Print nothing but the lines below starting at the line that holds "now destruct k." and ending at the line that holds "events_of (Thr t) (history (step c l)) = []", including both, each exactly as written.

Saved data entries
§ §
(** A thread that is not in the pool yet has no events. *)
Lemma unborn_silent c0 c :
  pool c0 = [] -> trace c0 = [] -> reachable c0 c ->
  forall t, length (pool c) <= t -> events_of (Thr t) (history c) = [].
Proof.
  intros Hp Ht Hr. induction Hr as [|c l Hr IH].
  - intros t _. unfold history. now rewrite Ht.
  - intros t. destruct (step_stepped c l) as [l | r Ha | u o th out Ha Hn Hs | p s1 h1 tr Ha Hs];
      cbn [pool trace]; unfold history; cbn [trace]; fold (history c).
    + apply IH.
    + rewrite length_app. cbn. intros H. apply IH. lia.
    + rewrite length_app, length_update. intros H.
      rewrite history_run, events_of_app, IH by lia.
      apply events_of_tag_other.
      assert (u < length (pool c)) by (apply nth_error_Some; congruence).
      intros [= ->]. lia.
    + intros H. rewrite rev_app_distr, rev_involutive, events_of_app, IH by lia.
      now apply events_of_tag_other.
Qed.

Lemma nth_error_snoc {A} (l : list A) x n y :
  nth_error (l ++ [x]) n = Some y ->
  nth_error l n = Some y \/ (n = length l /\ y = x).
Proof.
  intros H. destruct (Nat.lt_ge_cases n (length l)) as [Hlt|Hge].
  - left. now rewrite nth_error_app1 in H.
  - right. rewrite nth_error_app2 in H by assumption.
    destruct (n - length l) as [|k] eqn:E; cbn in H.
    + injection H as <-. split; [lia | reflexivity].
    + now destruct k.
Qed.

(** How one step looks from one thread: nothing happened to it, it ran, or
    it was just created. *)
Lemma thread_view c0 c l t th1 :
  pool c0 = [] -> trace c0 = [] -> reachable c0 c ->
  nth_error (pool (step c l)) t = Some th1 ->
  (nth_error (pool c) t = Some th1 /\
   events_of (Thr t) (history (step c l)) = events_of (Thr t) (history c))
  \/ (exists o th out,
        l = Run t o /\ alive c = true /\
        nth_error (pool c) t = Some th /\
        thread_step (length (pool c)) o th (g c) (hw c) = Some out /\
        th1 = th' out /\
        events_of (Thr t) (history (step c l))
        = events_of (Thr t) (history c) ++ evs out /\
        g (step c l) = g' out /\ hw (step c l) = hw' out)
  \/ (t = length (pool c) /\
      events_of (Thr t) (history (step c l)) = [] /\
      (th1 = Brute B_Start None \/ th1 = Recorder R_Start \/
       exists r, th1 = serve r)).
Proof.
  intros Hp Ht Hr.
  pose proof (unborn_silent c0 c Hp Ht Hr) as Hsil.
  destruct (step_stepped c l) as [l | r Ha | u o th out Ha Hn Hs | p s1 h1 tr Ha Hs];
    cbn [pool]; unfold history; cbn [trace g hw]; fold (history c); intros H.
  - left. now split.
  - apply nth_error_snoc in H as [H | [-> ->]].
    + left. now split.
    + right. right. split; [reflexivity|]. split; [now apply Hsil|]. eauto.
  - assert (Hu : u < length (pool c)) by (apply nth_error_Some; congruence).
    rewrite history_run, events_of_app.
    destruct (Nat.eq_dec u t) as [->|Hne].
    + right. left. exists o, th, out.
      rewrite nth_error_app1 in H by now rewrite length_update.
      rewrite nth_error_update_eq in H by assumption. injection H as <-.
      rewrite events_of_tag_same. repeat split; auto.
    + rewrite events_of_tag_other, app_nil_r by congruence.
      destruct (child out) as [ch|] eqn:Hch; cbn [opt_list] in H.
      * apply nth_error_snoc in H as [H | [-> ->]].
        -- left. rewrite nth_error_update_neq in H by assumption. now split.
        -- right. right. rewrite length_update.
           split; [reflexivity|]. split; [now apply Hsil|].
           destruct (child_entry _ _ _ _ _ _ _ Hs Hch); auto.
      * rewrite app_nil_r, nth_error_update_neq in H by assumption.
        left. now split.
  - left. split; [assumption|].
    rewrite rev_app_distr, rev_involutive, events_of_app.
    rewrite (events_of_tag_other (Thr t) Main) by discriminate.
    now rewrite app_nil_r.
Qed.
§ §
*WORKED SOLUTION*.
    + now destruct k.
Qed.

(** How one step looks from one thread: nothing happened to it, it ran, or
    it was just created. *)
Lemma thread_view c0 c l t th1 :
  pool c0 = [] -> trace c0 = [] -> reachable c0 c ->
  nth_error (pool (step c l)) t = Some th1 ->
  (nth_error (pool c) t = Some th1 /\
   events_of (Thr t) (history (step c l)) = events_of (Thr t) (history c))
  \/ (exists o th out,
        l = Run t o /\ alive c = true /\
        nth_error (pool c) t = Some th /\
        thread_step (length (pool c)) o th (g c) (hw c) = Some out /\
        th1 = th' out /\
        events_of (Thr t) (history (step c l))
        = events_of (Thr t) (history c) ++ evs out /\
        g (step c l) = g' out /\ hw (step c l) = hw' out)
  \/ (t = length (pool c) /\
      events_of (Thr t) (history (step c l)) = [] /\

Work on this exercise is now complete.